A glucocorticoid‐induced Na + conductance in human airway epithelial cells identified by perforated patch recording

The perforated patch recording technique was used to investigate the effects of dexamethasone (0.2 μ m , 24–30 h), a synthetic glucocorticoid, on membrane conductance in the human airway epithelial cell line H441. Under zero current clamp conditions this hormone induced amiloride‐sensitive depolarization of the membrane potential ( V m ). Lowering external Na + to 10 m m by replacing Na + with N ‐methyl‐ d ‐glucammonium (NMDG + ) also hyperpolarized the dexamethasome‐treated cells, whilst replacing Na + with Li + caused a small depolarization. Although V m was insensitive to amiloride in control cells, NMDG + substitution caused a small hyperpolarization and so an amiloride‐insensitive cation conductance is present. Replacing Na + with Li + had no effect on V m in such cells.
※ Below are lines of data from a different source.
(** * ipydataclean: the notebook panel of [dataclean/static/main.js]

    A shallow embedding of the front-end extension: the summary renderer
    [html_table], the widget loaders [display_column_widget] and
    [display_pipeline_widget], the reply handlers [code_exec_callback] and
    [display_widgets], the poller [varRefresh], [datacleaner_init] and the
    panel toggle [toggle_datacleaner].

    The browser is modelled as far as the script observes it: the
    elements that [html_table] writes into [#datacleaner] (a tree, with the
    class lists and ids the markup gives them), the wrapper nodes the
    loaders create, the badge of the toolbar button, the calls made to
    [Jupyter.notebook.kernel.execute], the console, the notebook metadata
    and the callbacks that the script defers ([require], promise and
    animation callbacks).  What lies outside (the selector engine on ids
    that are not plain words, numbers that need floating point, the
    tablesorter plugin) is reported as [OutOfModel], never guessed. *)

From Stdlib Require Import ZArith String Ascii List Bool Lia DecimalString.
From stdpp Require Import base list strings.

Set Warnings "-register-all,-clear-no-such-hyp".
Open Scope string_scope.
Open Scope list_scope.

(** ** JavaScript values and [JSON.parse] *)

Module JS.

(** The values [JSON.parse] can return, and [undefined].  A number
    literal without fraction or exponent and with at most 15 digits is an
    exact integer; any other number keeps its lexeme, and its numeric
    value (a double) is outside the model. *)
Inductive value :=
| VUndefined
| VNull
| VBool (b : bool)
| VNum (z : Z)
| VFloat (lexeme : string)
| VStr (s : string)
| VArr (items : list value)
| VObj (props : list (string * value)).

Inductive error := SyntaxError | TypeError.

(** Outcome of a computation that reads no state. *)
Inductive result (A : Type) :=
| Val (a : A)
| Raise (e : error)
| OutOfModel.
Arguments Val {A} a.
Arguments Raise {A} e.
Arguments OutOfModel {A}.

Definition rbind {A B} (m : result A) (k : A -> result B) : result B :=
  match m with
  | Val a => k a
  | Raise e => Raise e
  | OutOfModel => OutOfModel
  end.

#[global] Instance result_bind : MBind result := fun A B k m => rbind m k.
#[global] Instance result_ret : MRet result := @Val.

(** *** Lexical helpers *)

(** The double quote. *)
Definition dquote : ascii := ascii_of_nat 34.

Definition is_ws (c : ascii) : bool :=
  let n := nat_of_ascii c in
  Nat.eqb n 32 || Nat.eqb n 9 || Nat.eqb n 10 || Nat.eqb n 13.

Definition is_digit (c : ascii) : bool :=
  let n := nat_of_ascii c in Nat.leb 48 n && Nat.leb n 57.

Fixpoint skip_ws (s : string) : string :=
  match s with
  | String c r => if is_ws c then skip_ws r else s
  | EmptyString => s
  end.
(** [c] with the three spot capacities replaced. *)
Definition with_spot (m co t : Z) (c : config) : config :=
  {| cluster_name := cluster_name c;
     logging_s3_path := logging_s3_path c;
     emr_release := emr_release c;
     subnet_id := subnet_id c;
     emr_ec2_role := emr_ec2_role c;
     emr_role := emr_role c;
     instance_type_master := instance_type_master c;
     instance_type_core := instance_type_core c;
     instance_type_task := instance_type_task c;
     instance_ebs_size_master := instance_ebs_size_master c;
     instance_ebs_size_core := instance_ebs_size_core c;
     instance_ebs_size_task := instance_ebs_size_task c;
     instance_num_on_demand_master := instance_num_on_demand_master c;
     instance_num_on_demand_core := instance_num_on_demand_core c;
     instance_num_on_demand_task := instance_num_on_demand_task c;
     instance_num_spot_master := m;
     instance_num_spot_core := co;
     instance_num_spot_task := t;
     spot_bid_percentage_of_on_demand_master := spot_bid_percentage_of_on_demand_master c;
     spot_bid_percentage_of_on_demand_core := spot_bid_percentage_of_on_demand_core c;
     spot_bid_percentage_of_on_demand_task := spot_bid_percentage_of_on_demand_task c;
     spot_provisioning_timeout_master := spot_provisioning_timeout_master c;
     spot_provisioning_timeout_core := spot_provisioning_timeout_core c;
     spot_provisioning_timeout_task := spot_provisioning_timeout_task c;
     spot_timeout_to_on_demand_master := spot_timeout_to_on_demand_master c;
     spot_timeout_to_on_demand_core := spot_timeout_to_on_demand_core c;
     spot_timeout_to_on_demand_task := spot_timeout_to_on_demand_task c;
     python3 := python3 c;
     spark_glue_catalog := spark_glue_catalog c;
     hive_glue_catalog := hive_glue_catalog c;
     presto_glue_catalog := presto_glue_catalog c;
     bootstraps_paths := bootstraps_paths c;
     debugging := debugging c;
     applications := applications c;
     visible_to_all_users := visible_to_all_users c;
     key_pair_name := key_pair_name c;
     security_group_master := security_group_master c;
     security_groups_master_additional := security_groups_master_additional c;
     security_group_slave := security_group_slave c;
     security_groups_slave_additional := security_groups_slave_additional c;
     security_group_service_access := security_group_service_access c |}.




(** A service that refuses every request. *)
Definition failing_client (r : request) (w : unit) : result value * unit :=
  (Raise (ServiceError "ThrottlingException"), w).

(** A service that answers the queries with fixed states. *)
Definition sample_lifecycle_client (r : lifecycle_request) (w : unit)
    : result value * unit :=
  match r with
  | DescribeCluster _ =>
      (Ok (VDict [ ("Cluster",
                    VDict [ ("Id", VStr "j-1");
                            ("Status", VDict [ ("State", VStr "WAITING") ]) ]) ]), w)
  | TerminateJobFlows _ => (Ok (VDict [ ("ResponseMetadata", VDict []) ]), w)
  | DescribeStep _ _ =>
      (Ok (VDict [ ("Step",
                    VDict [ ("Status", VDict [ ("State", VStr "COMPLETED") ]) ]) ]), w)
  end.

(** * Proofs *)

(** ** Dictionaries *)

Lemma dict_get_app k a b :
  dict_get k (a ++ b)
  = match dict_get k a with Some v => Some v | None => dict_get k b end.
Proof.
  induction a as [|[k' v'] a IH]; simpl; [reflexivity|].
  destruct (String.eqb k k'); [reflexivity | exact IH].
Qed.

Lemma dict_get_opt_entry k b k' v :
  dict_get k (opt_entry b k' v) = if b && String.eqb k k' then Some v else None.
Proof. destruct b; simpl; [destruct (String.eqb k k')|]; reflexivity. Qed.

Lemma dict_set_fresh k v d :
  dict_get k d = None -> dict_set k v d = d ++ [(k, v)].
Proof.
  induction d as [|[k' v'] d IH]; simpl; [reflexivity|].
  destruct (String.eqb k k'); [discriminate|].
  intros H. rewrite (IH H). reflexivity.
Qed.

Lemma dict_get_set_same k v d : dict_get k (dict_set k v d) = Some v.
Proof.
  induction d as [|[k' v'] d IH]; simpl.
  - now rewrite String.eqb_refl.
  - destruct (String.eqb k k') eqn:E; simpl; rewrite E; [reflexivity | exact IH].
Qed.

Lemma dict_get_set_other k k' v d :
  String.eqb k' k = false -> dict_get k' (dict_set k v d) = dict_get k' d.
Proof.
  intros Hne. induction d as [|[k0 v0] d IH]; simpl.
  - now rewrite Hne.
  - destruct (String.eqb k k0) eqn:E; simpl.
    + apply String.eqb_eq in E. subst k0. now rewrite Hne.
    + now rewrite IH.
Qed.

Lemma existsb_cons_false k k' l :
  existsb (String.eqb k) (k' :: l) = false ->
  String.eqb k k' = false /\ existsb (String.eqb k) l = false.
Proof. simpl. apply orb_false_elim. Qed.

(** Closes [dict_get k d = None] when [d] is built from literal entries
    and optional segments with other keys. *)
Ltac fresh_key :=
  repeat first
    [ reflexivity
    | rewrite dict_get_app
    | rewrite dict_get_opt_entry; cbn [String.eqb Ascii.eqb Bool.eqb];
      rewrite ?andb_false_r ].

(** ** One statement of the builder at a time *)

Section Shape.
Variables h1 h2 h3 h4 h5 h6 sn : value.
Local Notation "'shape'" := (args_shape h1 h2 h3 h4 h5 h6 sn).

Lemma init_shape :
  VDict [ ("Name", h1); ("LogUri", h2); ("ReleaseLabel", h3);
          ("VisibleToAllUsers", h4); ("JobFlowRole", h5); ("ServiceRole", h6);
          ("Instances",
           VDict [ ("KeepJobFlowAliveWhenNoSteps", VBool true);
                   ("TerminationProtected", VBool false);
                   ("Ec2SubnetId", sn);
                   ("InstanceFleets", VList []) ]) ]
  = args_shape h1 h2 h3 h4 h5 h6 sn [] [] [].
Proof. reflexivity. Qed.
Voltage clamp studies of dexamethasone‐treated cells showed that the amiloride‐sensitive component of the membrane current reversed at a potential close to the Na + equilibrium potential ( E Na ), and replacing Na + with K + caused a leftward shift in reversal potential ( V Rev ) that correlated with the corresponding shift in E Na . Lowering [Na + ] o to 10 m m , the concentration in the pipette solution, by substitution with NMDG + shifted V Rev to 0 mV, whilst replacing Na + with Li + caused a rightward shift. Exposing dexamethasone‐treated cells to a cocktail of cAMP‐activating compounds (20 min) caused a ∼2‐fold increase in amiloride‐sensitive conductance that was associated with no discernible change in ionic selectivity and an 18 mV depolarization. Dexamethasone thus induces the expression of a selective Na + conductance with a substantial permeability to Li + that is subject to acute regulation via cAMP. These data thus suggest that selective Na + channels underlie cAMP‐regulated Na + transport in airway epithelia.